Intercellular calcium signaling in astrocytes via ATP release through connexin hemichannels

Astrocytes are capable of widespread intercellular communication via propagated increases in intracellular Ca2+ concentration. We have used patch clamp, dye flux, ATP assay, and Ca2+ imaging techniques to show that one mechanism for this intercellular Ca2+ signaling in astrocytes is the release of ATP through connexin channels ("hemichannels") in individual cells. Astrocytes showed low Ca2+-activated whole-cell currents consistent with connexin hemichannel currents that were inhibited by the connexin channel inhibitor flufenamic acid (FFA). Astrocytes also showed molecular weight-specific influx and release of dyes, consistent with flux through connexin hemichannels. Transmembrane dye flux evoked by mechanical stimulation was potentiated by low Ca2+ and was inhibited by FFA and Gd3+. Mechanical stimulation also evoked release of ATP that was potentiated by low Ca2+ and inhibited by FFA and Gd3+. Similar whole-cell currents, transmembrane dye flux, and ATP release were observed in C6 glioma cells expressing connexin43 but were not observed in parent C6 cells.
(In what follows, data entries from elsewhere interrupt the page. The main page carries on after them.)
Lemma push_run x :
  Stack.push x w
  = (Ok tt, store (_items w) (mkDeque (elems d ++ [x]) (S (state d))) w).
Proof. exact (enqueue_run w d Hl Hd x). Qed.

Lemma pop_empty :
  elems d = [] ->
  Stack.pop w = (Raise (IndexError "pop from empty stack"), w).
Proof.
  intros E. apply with_lock_pure; [exact Hl|].
  rewrite bind_self_items, (bind_ok _ _ _ _ _ (truth_run _ _ _ Hd')), E.
  reflexivity.
Qed.

Lemma pop_snoc xs x :
  elems d = xs ++ [x] ->
  Stack.pop w = (Ok x, store (_items w) (mkDeque xs (S (state d))) w).
Proof.
  intros E. apply with_lock_store; [exact Hl|].
  rewrite bind_self_items, (bind_ok _ _ _ _ _ (truth_run _ _ _ Hd')), E.
  destruct xs; cbn [app negb]; rewrite bind_self_items;
    apply (pop_run _ _ _ Hd' _ _ E).
Qed.

Lemma stack_peek_run :
  Stack.peek w
  = (Ok (match last (elems d) with None => PyNone | Some x => x end), w).
Proof.
  apply with_lock_pure; [exact Hl|].
  rewrite bind_self_items, (bind_ok _ _ _ _ _ (truth_run _ _ _ Hd')).
  destruct (elems d) as [|y ys] eqn:E; [reflexivity|].
  rewrite bind_self_items.
  apply (getitem_run _ _ _ Hd' (-1) (length ys)).
  - rewrite E. apply index_last.
  - rewrite E, last_lookup. cbn [length Nat.pred].
    destruct ((y :: ys) !! length ys) eqn:F; [reflexivity|].
    apply lookup_ge_None in F. cbn in F. lia.
Qed.

Lemma bulk_pop_nonpos count :
  count <= 0 ->
  Stack.bulk_pop count w
  = (Raise (ValueError "bulk_pop expects a positive integer"), w).
Proof.
  intros H. apply with_lock_pure; [exact Hl|].
  apply Z.leb_le in H. rewrite H. reflexivity.
Qed.

Lemma bulk_pop_short count :
  count > Z.of_nat (length (elems d)) ->
  Stack.bulk_pop count w
  = (Raise (IndexError "Not enough elements in stack to pop"), w).
Proof.
  intros H. apply with_lock_pure; [exact Hl|].
  replace (count <=? 0) with false by (symmetry; apply Z.leb_gt; lia).
  rewrite bind_self_items, (bind_ok _ _ _ _ _ (len_run _ _ _ Hd')).
  replace (count >? _) with true by (symmetry; apply Z.gtb_gt; lia).
  reflexivity.
Qed.

Lemma bulk_pop_run count :
  0 < count <= Z.of_nat (length (elems d)) ->
  Stack.bulk_pop count w
  = (Ok (PyList (take (Z.to_nat count) (rev (elems d)))),
     store (_items w)
       (mkDeque (rev (drop (Z.to_nat count) (rev (elems d))))
                (Z.to_nat count + state d)) w).
Proof.
  intros H. apply with_lock_store; [exact Hl|].
  replace (count <=? 0) with false by (symmetry; apply Z.leb_gt; lia).
  rewrite bind_self_items, (bind_ok _ _ _ _ _ (len_run _ _ _ Hd')).
  replace (count >? _) with false
    by (symmetry; apply not_true_iff_false; rewrite Z.gtb_gt; lia).
  erewrite bind_ok
    by (apply (pop_many _ _ _ (rev (elems d)) Hd');
        [symmetry; apply rev_involutive | rewrite length_rev; lia]).
  reflexivity.
Qed.

Lemma bulk_push_bad v :
  isinstance v [list_t; tuple_t] = false ->
  Stack.bulk_push v w
  = (Raise (TypeError "bulk_push expects a list or tuple of items"), w).
Proof.
  intros H. apply with_lock_pure; [exact Hl|]. rewrite H. reflexivity.
Qed.

Lemma bulk_push_run v xs :
  v = PyList xs \/ v = PyTuple xs ->
  Stack.bulk_push v w
  = (Ok tt, store (_items w) (mkDeque (elems d ++ xs) (length xs + state d)) w).
Proof.
  intros Hv. apply with_lock_store; [exact Hl|].
  replace (isinstance v [list_t; tuple_t]) with true
    by (symmetry; apply isinstance_list_tuple; eauto).
  cbn [negb]. rewrite bind_self_items. unfold deque.extend.
  replace (iter_items v) with (Some xs) by (destruct Hv; subst; reflexivity).
  apply forM_append_run, Hd'.
Qed.

Lemma duplicate_top_empty :
  elems d = [] ->
  Stack.duplicate_top w
  = (Raise (IndexError "Cannot duplicate top of empty stack"), w).
Proof.
  intros E. apply with_lock_pure; [exact Hl|].
  rewrite bind_self_items, (bind_ok _ _ _ _ _ (truth_run _ _ _ Hd')), E.
  reflexivity.
Qed.

Lemma duplicate_top_run xs y :
  elems d = xs ++ [y] ->
  Stack.duplicate_top w
  = (Ok tt, store (_items w) (mkDeque (xs ++ [y; y]) (S (state d))) w).
Proof.
  intros E. apply with_lock_store; [exact Hl|].
  rewrite bind_self_items, (bind_ok _ _ _ _ _ (truth_run _ _ _ Hd')).
  replace (match elems d with [] => false | _ :: _ => true end) with true
    by (rewrite E; destruct xs; reflexivity).
  cbn [negb]. rewrite !bind_self_items.
  erewrite bind_ok.
  2:{ apply (getitem_run _ _ _ Hd' (-1) (length xs) y).
      - rewrite E, length_app, Nat.add_1_r. apply index_last.
      - rewrite E. apply list_lookup_middle. reflexivity. }
  rewrite (append_run _ _ _ Hd'), E, <- app_assoc. reflexivity.
Qed.

Lemma swap_top_short :
  (length (elems d) < 2)%nat ->
  Stack.swap_top w = (Raise (IndexError "Not enough elements to swap top"), w).
Proof.
  intros H. apply with_lock_pure; [exact Hl|].
  rewrite bind_self_items, (bind_ok _ _ _ _ _ (len_run _ _ _ Hd')).
  replace (_ <? 2) with true by (symmetry; apply Z.ltb_lt; lia).
  reflexivity.
Qed.

Lemma swap_top_run xs a b :
  elems d = xs ++ [a; b] ->
  Stack.swap_top w
  = (Ok tt, store (_items w) (mkDeque (xs ++ [b; a]) (state d)) w).
Proof.
  intros E. apply with_lock_store; [exact Hl|].
  assert (Hn : length (elems d) = S (S (length xs)))
    by (rewrite E, length_app; cbn; lia).
  pose proof (index_before_last (length xs)) as I2.
  pose proof (index_last (S (length xs))) as I1.
  rewrite bind_self_items, (bind_ok _ _ _ _ _ (len_run _ _ _ Hd')).
  replace (_ <? 2) with false by (symmetry; apply Z.ltb_ge; lia).
  rewrite bind_self_items.
  erewrite bind_ok.
  2:{ apply (getitem_run _ _ _ Hd' (-2) (length xs) a).
      - rewrite Hn. exact I2.
      - rewrite E. apply list_lookup_middle. reflexivity. }
  rewrite bind_self_items.
  erewrite bind_ok.
  2:{ apply (getitem_run _ _ _ Hd' (-1) (S (length xs)) b).
      - rewrite Hn. exact I1.
      - rewrite E. change (xs ++ [a; b]) with (xs ++ [a] ++ [b]).
        rewrite app_assoc. apply list_lookup_middle.
        rewrite length_app. cbn. lia. }
  rewrite bind_self_items.
  erewrite bind_ok
    by (apply (setitem_run _ _ _ Hd' (-1) (S (length xs))); rewrite Hn; exact I1).
  rewrite bind_self_items.
  erewrite setitem_run.
  2:{ eapply store_lookup, Hd'. }
  2:{ cbn [elems]. rewrite length_insert, Hn. exact I2. }
  rewrite store_store. cbn [elems state]. rewrite E.
  do 3 f_equal.
  replace (S (length xs)) with (length xs + 1)%nat by lia.
  rewrite insert_app_r. cbn.
  replace (length xs) with (length xs + 0)%nat at 1 by lia.
  rewrite insert_app_r. reflexivity.
Qed.

Lemma stack_iter_run :
  Stack.__iter__ w
  = (Ok (deque.mkIter (_items w) (state d) (length (elems d)) true), w).
Proof.
  apply with_lock_pure; [exact Hl|].
  rewrite bind_self_items. unfold deque.reversed.
  rewrite (bind_ok _ _ _ _ _ (get_run _ _ _ Hd')). reflexivity.
Qed.

End stack_runs.

(** ** FIFO and LIFO *)

Lemma enqueue_all xs : forall w,
  quiescent w = true ->
  exists w', forM_ xs Queue.enqueue w = (Ok tt, w')
             /\ quiescent w' = true /\ contents w' = contents w ++ xs.
Proof.
  induction xs as [|x xs IH]; intros w Hq.
  - exists w. rewrite app_nil_r. auto.
  - destruct (quiescent_inv _ Hq) as [Hl [d Hd]].
    destruct (IH (store (_items w) (mkDeque (elems d ++ [x]) (S (state d))) w))
      as (w' & Hrun & Hq' & Hc); [eapply store_quiescent; eauto|].
    exists w'. cbn [forM_].
    rewrite (bind_ok _ _ _ _ _ (enqueue_run _ _ Hl Hd x)), Hrun.
    repeat split; [exact Hq'|].
    rewrite Hc, (store_contents _ _ _ Hd), (contents_lookup _ _ Hd).
    cbn [elems]. rewrite <- app_assoc. reflexivity.
Qed.

Lemma dequeue_all xs : forall w rest,
  quiescent w = true -> contents w = xs ++ rest ->
  exists w', replicateM (length xs) Queue.dequeue w = (Ok xs, w')
             /\ quiescent w' = true /\ contents w' = rest.
Proof.
  induction xs as [|x xs IH]; intros w rest Hq Hc.
  - exists w. auto.
  - destruct (quiescent_inv _ Hq) as [Hl [d Hd]].
    rewrite (contents_lookup _ _ Hd) in Hc. cbn [app] in Hc.
    destruct (IH (store (_items w) (mkDeque (xs ++ rest) (S (state d))) w) rest)
      as (w' & Hrun & Hq' & Hc');
      [eapply store_quiescent; eauto | rewrite (store_contents _ _ _ Hd); reflexivity |].
    exists w'. cbn [replicateM length].
    rewrite (bind_ok _ _ _ _ _ (dequeue_cons _ _ Hl Hd _ _ Hc)).
    rewrite (bind_ok _ _ _ _ _ Hrun). auto.
Qed.

Lemma pop_all xs : forall w rest,
  quiescent w = true -> contents w = rest ++ rev xs ->
  exists w', replicateM (length xs) Stack.pop w = (Ok xs, w')
             /\ quiescent w' = true /\ contents w' = rest.
Proof.
  induction xs as [|x xs IH]; intros w rest Hq Hc.
  - exists w. rewrite app_nil_r in Hc. auto.
  - destruct (quiescent_inv _ Hq) as [Hl [d Hd]].
    rewrite (contents_lookup _ _ Hd) in Hc. cbn [rev] in Hc.
    rewrite app_assoc in Hc.
    destruct (IH (store (_items w) (mkDeque (rest ++ rev xs) (S (state d))) w) rest)
      as (w' & Hrun & Hq' & Hc');
      [eapply store_quiescent; eauto | rewrite (store_contents _ _ _ Hd); reflexivity |].
    exists w'. cbn [replicateM length].
    rewrite (bind_ok _ _ _ _ _ (pop_snoc _ _ Hl Hd _ _ Hc)).
    rewrite (bind_ok _ _ _ _ _ Hrun). auto.
Qed.

(** C1 (FIFO law).  On a new queue, enqueueing the items [xs] one by one and
    then calling [dequeue] [length xs] times returns exactly [xs], in
    insertion order, and leaves the queue empty. *)
Theorem fifo_law (h : list Deque) (xs : list PyVal) :
  exists w',
    (forM_ xs Queue.enqueue ;; replicateM (length xs) Queue.dequeue)
      (Queue.__init__ h) = (Ok xs, w')
    /\ contents w' = [].
Proof.
  destruct (enqueue_all xs _ (init_quiescent h)) as (w1 & Hen & Hq1 & Hc1).
  rewrite init_contents in Hc1. cbn [app] in Hc1.
  destruct (dequeue_all xs w1 [] Hq1) as (w2 & Hde & _ & Hc2);
    [rewrite app_nil_r; exact Hc1|].
  exists w2. rewrite (bind_ok _ _ _ _ _ Hen). auto.
Qed.

(** C2 (LIFO law).  On a new stack, pushing the items [xs] one by one and
    then calling [pop] [length xs] times returns exactly the reverse of
    [xs], and leaves the stack empty. *)
Theorem lifo_law (h : list Deque) (xs : list PyVal) :
  exists w',
    (forM_ xs Stack.push ;; replicateM (length xs) Stack.pop)
      (Stack.__init__ h) = (Ok (rev xs), w')
    /\ contents w' = [].
Proof.
  destruct (enqueue_all xs _ (init_quiescent h)) as (w1 & Hen & Hq1 & Hc1).
  rewrite init_contents in Hc1. cbn [app] in Hc1.
  destruct (pop_all (rev xs) w1 [] Hq1) as (w2 & Hde & _ & Hc2);
    [rewrite rev_involutive; exact Hc1|].
  rewrite length_rev in Hde.
  exists w2. change Stack.push with Queue.enqueue.
  change (Stack.__init__ h) with (Queue.__init__ h).
  rewrite (bind_ok _ _ _ _ _ Hen). auto.
Qed.

(** ** Failures *)

Lemma fails_intro {A} (m : M A) w e k w' :
  m w = (Raise e, w') -> error_kind e = Some k -> fails m w k w'.
Proof. unfold fails, failure_kind. intros -> Hk. auto. Qed.

(** [raises H]: the call fails as the run lemma [H] says. *)
Ltac raises H := eapply fails_intro; [apply H | reflexivity].
(** * The Vagrant driver of molecule-plugins: a shallow embedding

    Source: [src/molecule_plugins/vagrant/driver.py], class [Vagrant].

    The driver is a thin adapter: a few accessors computed from the
    scenario configuration, and two dictionary-building methods that
    look a record up in the instance-config file.  The embedding keeps
    the Python shape of the code:

    - Python values ([pyval]) are the values a YAML document can hold;
      a dict is a [gmap string pyval];
    - a Python call that may raise returns a [result], whose [Raise]
      carries the exception class; [try]/[except] is a [match] on it;
    - the disk, the executable search path and the install location are
      read from an explicit [host];
    - the driver object is a record with its two attributes, [_config]
      and [_name]; the only method that assigns an attribute (the setter
      of [name]) returns the updated object. *)

From Stdlib Require Import ZArith String Ascii List.
From stdpp Require Import gmap strings list fin_maps pretty.

Set Warnings "-register-all".

Local Open Scope string_scope.

(** ** Python values, exceptions and results *)

Module Py.

(** The values of a parsed YAML document (floats and timestamps are left
    out: no code path of the driver distinguishes them from an [int]). *)
Inductive pyval : Type :=
  | PNone
  | PBool (b : bool)
  | PInt (z : Z)
  | PStr (s : string)
  | PList (l : list pyval)
  | PDict (d : gmap string pyval).

(** The exception classes the driver can meet.  [KeyError] is a
    [LookupError], [StopIteration], [TypeError], [AttributeError],
    [ValueError] and [IndexError] derive from [Exception] directly, and
    [SystemExit] from [BaseException]: [OSError] and [StopIteration] are
    the only ones an [except OSError] / [except StopIteration] clause
    catches. *)
Inductive exn : Type :=
  | StopIteration
  | OSError
  | KeyError (key : string)
  | TypeError
  | AttributeError
  | ValueError
  | IndexError
  | SystemExit (msg : string).

Inductive result (A : Type) : Type :=
  | Ok (a : A)
  | Raise (e : exn).
Arguments Ok {A} a.
Arguments Raise {A} e.

#[export] Instance result_ret : MRet result := fun A a => Ok a.
#[export] Instance result_bind : MBind result := fun A B f m =>
  match m with
  | Ok a => f a
  | Raise e => Raise e
  end.
#[export] Instance result_fmap : FMap result := fun A B f m =>
  match m with
  | Ok a => Ok (f a)
  | Raise e => Raise e
  end.

Definition is_Ok {A} (r : result A) : Prop := exists a, r = Ok a.
Definition raises {A} (r : result A) : Prop := exists e, r = Raise e.

(** [bool(v)]. *)
Definition truthy (v : pyval) : bool :=
  match v with
  | PNone => false
  | PBool b => b
  | PInt z => negb (z =? 0)%Z
  | PStr s => negb (String.eqb s "")
  | PList l => match l with [] => false | _ => true end
  | PDict d => match map_to_list d with [] => false | _ => true end
  end.

(** [v[key]] for a [str] key: only a dict accepts it. *)
Definition getitem (v : pyval) (key : string) : result pyval :=
  match v with
  | PDict d =>
      match d !! key with
      | Some x => Ok x
      | None => Raise (KeyError key)
      end
  | _ => Raise TypeError
  end.

(** [v == name] where [name] is a [str]: only an equal [str] compares
    equal. *)
Definition eq_str (v : pyval) (name : string) : bool :=
  match v with
  | PStr s => String.eqb s name
  | _ => false
  end.

Fixpoint chars (s : string) : list pyval :=
  match s with
  | EmptyString => []
  | String c rest => PStr (String c EmptyString) :: chars rest
  end.

(** [iter(v)], unfolded to the list of the items it yields.  A dict
    yields its keys (their order is the insertion order in Python and is
    not recorded by a [gmap]; every key is a [str] either way). *)
Definition iter (v : pyval) : result (list pyval) :=
  match v with
  | PList l => Ok l
  | PDict d => Ok (PStr <$> (map_to_list d).*1)
  | PStr s => Ok (chars s)
  | _ => Raise TypeError
  end.

(** [sep.join(l)] on a list of [str]. *)
Definition join (sep : string) (l : list string) : string :=
  String.concat sep l.

Definition startswith (s p : string) : bool := String.prefix p s.

Fixpoint endswith_char (s : string) (c : ascii) : bool :=
  match s with
  | EmptyString => false
  | String a EmptyString => Ascii.eqb a c
  | String _ rest => endswith_char rest c
  end.

(** [os.path.join(a, b)] of [posixpath], for two components. *)
Definition os_path_join (a b : string) : string :=
  if startswith b "/" then b
  else if (String.eqb a "" || endswith_char a "/")%bool then a ++ b
  else a ++ "/" ++ b.

End Py.

Export Py.

(** ** [str.format] with keyword arguments *)

Module Format.

(** The keyword arguments the login template is formatted with are
    [str] and [int] values; [str()] of either is what [format] inserts. *)
Inductive fmt_value : Type :=
  | FStr (s : string)
  | FInt (z : Z).

Definition py_str (v : fmt_value) : string :=
  match v with
  | FStr s => s
  | FInt z => pretty z
  end.

(** The scanner of [str.format]: literal text, the escapes [{{] and
    [}}], and replacement fields [{name}] with a plain keyword name
    (conversions, format specifications and attribute or index access
    do not occur in the template of the driver and are not modelled). *)
Inductive scan : Type :=
  | Lit
  | Opened
  | Closed
  | Field (name : string).

Fixpoint format_from (st : scan) (s : string) (kwargs : gmap string fmt_value)
  : result string :=
  match s with
  | EmptyString =>
      match st with
      | Lit => Ok ""
      | _ => Raise ValueError
      end
  | String c rest =>
      match st with
      | Lit =>
          if Ascii.eqb c "{" then format_from Opened rest kwargs
          else if Ascii.eqb c "}" then format_from Closed rest kwargs
          else String c <$> format_from Lit rest kwargs
      | Opened =>
          if Ascii.eqb c "{" then String c <$> format_from Lit rest kwargs
          else if Ascii.eqb c "}" then Raise IndexError
          else format_from (Field (String c "")) rest kwargs
      | Closed =>
          if Ascii.eqb c "}" then String c <$> format_from Lit rest kwargs
          else Raise ValueError
      | Field name =>
          if Ascii.eqb c "}" then
            match kwargs !! name with
            | Some v => String.append (py_str v) <$> format_from Lit rest kwargs
            | None => Raise (KeyError name)
            end
          else if Ascii.eqb c "{" then Raise ValueError
          else format_from (Field (name ++ String c "")) rest kwargs
      end
  end.

(** [template.format] called with keyword arguments. *)
Definition format (template : string) (kwargs : gmap string fmt_value)
  : result string :=
  format_from Lit template kwargs.

(** The text holds neither [{] nor [}]: [format] copies it as it is. *)
Fixpoint brace_free (s : string) : bool :=
  match s with
  | EmptyString => true
  | String c rest =>
      negb (Ascii.eqb c "{") && negb (Ascii.eqb c "}") && brace_free rest
  end.

End Format.

(** ** The host framework: configuration, disk, helpers of [molecule.util] *)

Module Molecule.

(** What the driver reads from [self._config] and from the accessors it
    inherits from the base class [Driver] of [molecule.api]:
    - [ephemeral_directory] is [_config.scenario.ephemeral_directory];
    - [inventory_file] is [_config.provisioner.inventory_file];
    - [instance_config] is [_config.driver.instance_config], the path of
      the instance-config file; the driver of a configuration is the
      driver itself, so [self.instance_config] is the same accessor;
    - [ssh_connection_options] is the inherited accessor
      [self.ssh_connection_options], the configured SSH options;
    - [base_ssh_connection_options] is what the inherited
      [self._get_ssh_connection_options()] returns. *)
Record config : Type := {
  ephemeral_directory : string;
  inventory_file : string;
  instance_config : string;
  ssh_connection_options : list string;
  base_ssh_connection_options : list string
}.

(** The part of the machine the driver looks at:
    - [files] maps the path of a YAML file on disk to its parsed
      document (no entry: no such file);
    - [which] is [shutil.which], the search of an executable on the
      execution path;
    - [module_dir] is [os.path.dirname(__file__)]. *)
Record host : Type := {
  files : gmap string pyval;
  which : string -> option string;
  module_dir : string
}.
The connexin hemichannel activator quinine evoked ATP release and Ca2+ signaling in astrocytes and in C6 cells expressing connexin43. The propagation of intercellular Ca2+ waves in astrocytes was also potentiated by quinine and inhibited by FFA and Gd3+. Release of ATP through connexin hemichannels represents a novel signaling pathway for intercellular communication in astrocytes and other non-excitable cells.